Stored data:
=== Section Start ===

Lemma messagesFrom_batches frames : forall index open,
  drop index all = frames -> index <= length all -> open_ok index open ->
  Forall is_batch (messagesFrom index open frames).
Proof.
  induction frames as [|f frames IH]; intros index open Hd Hl Ho; simpl.
  - assert (chunkAt index = None) as Hend.
    { unfold chunkAt. assert (all !! index = None) as ->; [|done].
      apply lookup_ge_None. apply (f_equal length) in Hd. rewrite length_drop in Hd. simpl in Hd. lia. }
    destruct open as [m|]; simpl; [|constructor]. constructor; [by exists index|constructor].
  - assert (all !! index = Some f) as Hf.
    { rewrite <- (Nat.add_0_r index), <- lookup_drop, Hd. done. }
    assert (chunkAt index = userChunkId f) as Hc by (unfold chunkAt; by rewrite Hf).
    assert (drop (S index) all = frames) as Hd'.
    { replace (S index) with (index + 1) by lia. by rewrite <- drop_drop, Hd. }
    assert (S index <= length all) as Hl' by (apply lookup_lt_Some in Hf; lia).
    destruct (userChunkId f) as [id|].
    + apply IH; [done..|]. destruct open as [m|]; simpl in *; [by apply reads_more|by apply reads_new].
    + apply Forall_app. split.
      * destruct open as [m|]; simpl; [|constructor]. constructor; [by exists index|constructor].
      * apply IH; [done..|]. intros i [= <-]. done.
Qed.

Lemma userMessagesOf_batches : Forall is_batch (userMessagesOf all).
Proof.
  unfold userMessagesOf. apply Forall_fmap. eapply Forall_impl; [|by intros m H; exact H].
  apply messagesFrom_batches; [done|lia|]. intros i Hi. lia.
Qed.
End Batches.

(** ** Where a cut falls *)

(** The cut right above place [t]: nothing from [t] on is kept, and of the
    stamped frames above [t] none is lost. *)
Definition right_above (frames : list UpdateFrame) (t : nat) (cut : RewriteCut) : Prop :=
  match cut with
  | cut_start => forall i, i < t -> frames !! i ≫= entryOf = None
  | cut_after entry batch =>
      (exists i, i < t /\ frames !! i ≫= entryOf = Some entry /\
         forall j, i < j -> j < t -> frames !! j ≫= entryOf = None) /\
      batch = frames !! t ≫= entryOf
  | _ => False
  end.

Lemma stamped_entry f : isStamped f = true <-> is_Some (entryOf f).
Proof. unfold isStamped. by rewrite bool_decide_eq_true. Qed.
(** The first answer of a steer stands: once it is answered, every later request
    for it is told the same, and it is told nothing else. It is forgotten only
    when it is dropped, its session is forgotten, or another steer of a session
    that keeps 64 answers is answered. *)
Theorem first_answer_stands l isOpen op k p a :
  let s := served_run l createServedSteers in
  answerOf k p s = Some a ->
  let s' := served_step isOpen op s in
  exists es, sv_log s' = sv_log s ++ es /\ Forall (eq a) (told k p es) /\
    (answerOf k p s' = Some a \/ may_forget k p op s).
Proof.
  intros s Ha s'. assert (served_ok s) as Hok by apply served_run_ok. subst s'. clearbody s.
  rewrite answerOf_servedOf in Ha. destruct (servedOf_ok k s Hok) as (Hdk & Hsk & Hlk).
  destruct op as [k' p' w|k' p' w|k' p' a'|k' p'|k']; simpl.
  - unfold replyKnown, told, reply. fold (answerOf k' p' s). destruct (answerOf k' p' s) as [b|] eqn:Eb; simpl.
    + eexists. split; [done|]. split.
      * simpl. case_decide as E; simpl; [|constructor]. destruct E as [-> ->].
        rewrite answerOf_servedOf in Eb. repeat constructor. congruence.
      * left. unfold answerOf. simpl. fold (answerOf k p s). by rewrite answerOf_servedOf.
    + exists []. rewrite app_nil_r. split_and!; [done|constructor|left; by rewrite answerOf_servedOf].
  - unfold join, told, reply. destruct (om_get p' (servedOf k' s)) as [known|] eqn:Ek; simpl.
    + destruct (ss_answer known) as [b|] eqn:Eb; simpl; (eexists; split; [done|]); split.
      * simpl. case_decide as E; simpl; [|constructor]. destruct E as [-> ->].
        rewrite Ek in Ha. simpl in Ha. repeat constructor. congruence.
      * left. rewrite answerOf_put. case_decide; [by subst|by rewrite answerOf_servedOf].
      * constructor.
      * left. rewrite answerOf_put. case_decide; [subst|by rewrite answerOf_servedOf].
        rewrite om_get_set. case_decide; [subst|done]. rewrite Ek in Ha. simpl in Ha. congruence.
    + eexists. split; [done|]. split; [constructor|]. left. rewrite answerOf_put.
      case_decide; [subst|by rewrite answerOf_servedOf]. rewrite om_get_set. case_decide; [subst|done].
      by rewrite Ek in Ha.
  - unfold settle, told, reply.
    assert (exists es, sv_log s = sv_log s ++ es /\ Forall (eq a) (told k p es) /\
      (answerOf k p s = Some a \/ k' = k /\ p' <> p /\ count isAnswered (servedOf k s) = ANSWERS_KEPT_PER_SESSION)) as Hsame.
    { exists []. rewrite app_nil_r, answerOf_servedOf. split_and!; [done|constructor|by left]. }
    destruct (om_get k' (sv_steers s)) as [served|] eqn:Es; [|done].
    destruct (om_get p' served) as [steer|] eqn:Ep; [|done].
    destruct (ss_answer steer) eqn:Est; [done|]. simpl.
    eexists. split; [done|]. rewrite answerOf_put.
    destruct (decide (k = k')) as [->|Hk].
    2:{ split; [|left; by rewrite answerOf_servedOf]. induction (ss_waiters steer) as [|w ws IH]; simpl; [constructor|].
        rewrite decide_False; [done|]. intros [? _]. congruence. }
    rewrite (servedOf_some k' served s Es) in *.
    assert (p' <> p) as Hp by (intros ->; rewrite Ep in Ha; simpl in Ha; congruence).
    split.
    + induction (ss_waiters steer) as [|w ws IH]; simpl; [constructor|].
      rewrite decide_False; [done|]. intros [_ ?]. congruence.
    + destruct (decide (count isAnswered served = ANSWERS_KEPT_PER_SESSION)) as [|Hc]; [by right|]. left.
      rewrite keepNewest_get; [rewrite om_get_set, decide_False by congruence; done|by apply om_set_NoDup|].
      rewrite count_om_set by done. rewrite Ep. unfold isAnswered at 2 3. simpl.
      change (length (List.filter isAnswered served)) with (count isAnswered served) in Hlk. rewrite Est.
      destruct (bool_decide _); lia.
  - unfold drop, told. destruct (om_get k' (sv_steers s)) as [served|] eqn:Es.
    2:{ exists []. rewrite app_nil_r, answerOf_servedOf. split_and!; [done|constructor|by left]. }
    eexists. split; [done|]. split.
    { destruct (om_get p' served) as [st|]; [|constructor]. induction (ss_waiters st); simpl; first [constructor|done]. }
    rewrite answerOf_put. destruct (decide (k = k')) as [->|]; [|left; by rewrite answerOf_servedOf].
    rewrite (servedOf_some k' served s Es) in Ha. rewrite om_get_delete. case_decide; [by right|by left].
  - unfold told. eexists. split; [done|]. split.
    { unfold lost. induction (servedOf k' s) as [|kv m IH]; simpl; [constructor|].
      rewrite flat_map_app, flat_map_silent by done. done. }
    destruct (decide (k' = k)) as [->|]; [by right|left]. unfold answerOf. simpl. rewrite om_get_delete, decide_False by done.
    fold (answerOf k p s). by rewrite answerOf_servedOf.
Qed.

=== Section End ===

● What the task requires
Retype each entry exactly.

● Completed exercise
Lemma messagesFrom_batches frames : forall index open,
  drop index all = frames -> index <= length all -> open_ok index open ->
  Forall is_batch (messagesFrom index open frames).
Proof.
  induction frames as [|f frames IH]; intros index open Hd Hl Ho; simpl.
  - assert (chunkAt index = None) as Hend.
    { unfold chunkAt. assert (all !! index = None) as ->; [|done].
      apply lookup_ge_None. apply (f_equal length) in Hd. rewrite length_drop in Hd. simpl in Hd. lia. }
    destruct open as [m|]; simpl; [|constructor]. constructor; [by exists index|constructor].
  - assert (all !! index = Some f) as Hf.
    { rewrite <- (Nat.add_0_r index), <- lookup_drop, Hd. done. }
    assert (chunkAt index = userChunkId f) as Hc by (unfold chunkAt; by rewrite Hf).
    assert (drop (S index) all = frames) as Hd'.
    { replace (S index) with (index + 1) by lia. by rewrite <- drop_drop, Hd. }
    assert (S index <= length all) as Hl' by (apply lookup_lt_Some in Hf; lia).
    destruct (userChunkId f) as [id|].
    + apply IH; [done..|]. destruct open as [m|]; simpl in *; [by apply reads_more|by apply reads_new].
    + apply Forall_app. split.
      * destruct open as [m|]; simpl; [|constructor]. constructor; [by exists index|constructor].
      * apply IH; [done..|]. intros i [= <-]. done.
Qed.

Lemma userMessagesOf_batches : Forall is_batch (userMessagesOf all).
Proof.
  unfold userMessagesOf. apply Forall_fmap. eapply Forall_impl; [|by intros m H; exact H].
  apply messagesFrom_batches; [done|lia|]. intros i Hi. lia.
Qed.
End Batches.

(** ** Where a cut falls *)

(** The cut right above place [t]: nothing from [t] on is kept, and of the
    stamped frames above [t] none is lost. *)
Definition right_above (frames : list UpdateFrame) (t : nat) (cut : RewriteCut) : Prop :=
  match cut with
  | cut_start => forall i, i < t -> frames !! i ≫= entryOf = None
  | cut_after entry batch =>
      (exists i, i < t /\ frames !! i ≫= entryOf = Some entry /\
         forall j, i < j -> j < t -> frames !! j ≫= entryOf = None) /\
      batch = frames !! t ≫= entryOf
  | _ => False
  end.

Lemma stamped_entry f : isStamped f = true <-> is_Some (entryOf f).
Proof. unfold isStamped. by rewrite bool_decide_eq_true. Qed.
(** The first answer of a steer stands: once it is answered, every later request
    for it is told the same, and it is told nothing else. It is forgotten only
    when it is dropped, its session is forgotten, or another steer of a session
    that keeps 64 answers is answered. *)
Theorem first_answer_stands l isOpen op k p a :
  let s := served_run l createServedSteers in
  answerOf k p s = Some a ->
  let s' := served_step isOpen op s in
  exists es, sv_log s' = sv_log s ++ es /\ Forall (eq a) (told k p es) /\
    (answerOf k p s' = Some a \/ may_forget k p op s).
Proof.
  intros s Ha s'. assert (served_ok s) as Hok by apply served_run_ok. subst s'. clearbody s.
  rewrite answerOf_servedOf in Ha. destruct (servedOf_ok k s Hok) as (Hdk & Hsk & Hlk).
  destruct op as [k' p' w|k' p' w|k' p' a'|k' p'|k']; simpl.
  - unfold replyKnown, told, reply. fold (answerOf k' p' s). destruct (answerOf k' p' s) as [b|] eqn:Eb; simpl.
    + eexists. split; [done|]. split.
      * simpl. case_decide as E; simpl; [|constructor]. destruct E as [-> ->].
        rewrite answerOf_servedOf in Eb. repeat constructor. congruence.
      * left. unfold answerOf. simpl. fold (answerOf k p s). by rewrite answerOf_servedOf.
    + exists []. rewrite app_nil_r. split_and!; [done|constructor|left; by rewrite answerOf_servedOf].
  - unfold join, told, reply. destruct (om_get p' (servedOf k' s)) as [known|] eqn:Ek; simpl.
    + destruct (ss_answer known) as [b|] eqn:Eb; simpl; (eexists; split; [done|]); split.
      * simpl. case_decide as E; simpl; [|constructor]. destruct E as [-> ->].
        rewrite Ek in Ha. simpl in Ha. repeat constructor. congruence.
      * left. rewrite answerOf_put. case_decide; [by subst|by rewrite answerOf_servedOf].
      * constructor.
      * left. rewrite answerOf_put. case_decide; [subst|by rewrite answerOf_servedOf].
        rewrite om_get_set. case_decide; [subst|done]. rewrite Ek in Ha. simpl in Ha. congruence.
    + eexists. split; [done|]. split; [constructor|]. left. rewrite answerOf_put.
      case_decide; [subst|by rewrite answerOf_servedOf]. rewrite om_get_set. case_decide; [subst|done].
      by rewrite Ek in Ha.
  - unfold settle, told, reply.
    assert (exists es, sv_log s = sv_log s ++ es /\ Forall (eq a) (told k p es) /\
      (answerOf k p s = Some a \/ k' = k /\ p' <> p /\ count isAnswered (servedOf k s) = ANSWERS_KEPT_PER_SESSION)) as Hsame.
    { exists []. rewrite app_nil_r, answerOf_servedOf. split_and!; [done|constructor|by left]. }
    destruct (om_get k' (sv_steers s)) as [served|] eqn:Es; [|done].
    destruct (om_get p' served) as [steer|] eqn:Ep; [|done].
    destruct (ss_answer steer) eqn:Est; [done|]. simpl.
    eexists. split; [done|]. rewrite answerOf_put.
    destruct (decide (k = k')) as [->|Hk].
    2:{ split; [|left; by rewrite answerOf_servedOf]. induction (ss_waiters steer) as [|w ws IH]; simpl; [constructor|].
        rewrite decide_False; [done|]. intros [? _]. congruence. }
    rewrite (servedOf_some k' served s Es) in *.
    assert (p' <> p) as Hp by (intros ->; rewrite Ep in Ha; simpl in Ha; congruence).
    split.
    + induction (ss_waiters steer) as [|w ws IH]; simpl; [constructor|].
      rewrite decide_False; [done|]. intros [_ ?]. congruence.
    + destruct (decide (count isAnswered served = ANSWERS_KEPT_PER_SESSION)) as [|Hc]; [by right|]. left.
      rewrite keepNewest_get; [rewrite om_get_set, decide_False by congruence; done|by apply om_set_NoDup|].
      rewrite count_om_set by done. rewrite Ep. unfold isAnswered at 2 3. simpl.
      change (length (List.filter isAnswered served)) with (count isAnswered served) in Hlk. rewrite Est.
      destruct (bool_decide _); lia.
  - unfold drop, told. destruct (om_get k' (sv_steers s)) as [served|] eqn:Es.
    2:{ exists []. rewrite app_nil_r, answerOf_servedOf. split_and!; [done|constructor|by left]. }
    eexists. split; [done|]. split.
    { destruct (om_get p' served) as [st|]; [|constructor]. induction (ss_waiters st); simpl; first [constructor|done]. }
    rewrite answerOf_put. destruct (decide (k = k')) as [->|]; [|left; by rewrite answerOf_servedOf].
    rewrite (servedOf_some k' served s Es) in Ha. rewrite om_get_delete. case_decide; [by right|by left].
  - unfold told. eexists. split; [done|]. split.
    { unfold lost. induction (servedOf k' s) as [|kv m IH]; simpl; [constructor|].
      rewrite flat_map_app, flat_map_silent by done. done. }
    destruct (decide (k' = k)) as [->|]; [by right|left]. unfold answerOf. simpl. rewrite om_get_delete, decide_False by done.
    fold (answerOf k p s). by rewrite answerOf_servedOf.
Qed.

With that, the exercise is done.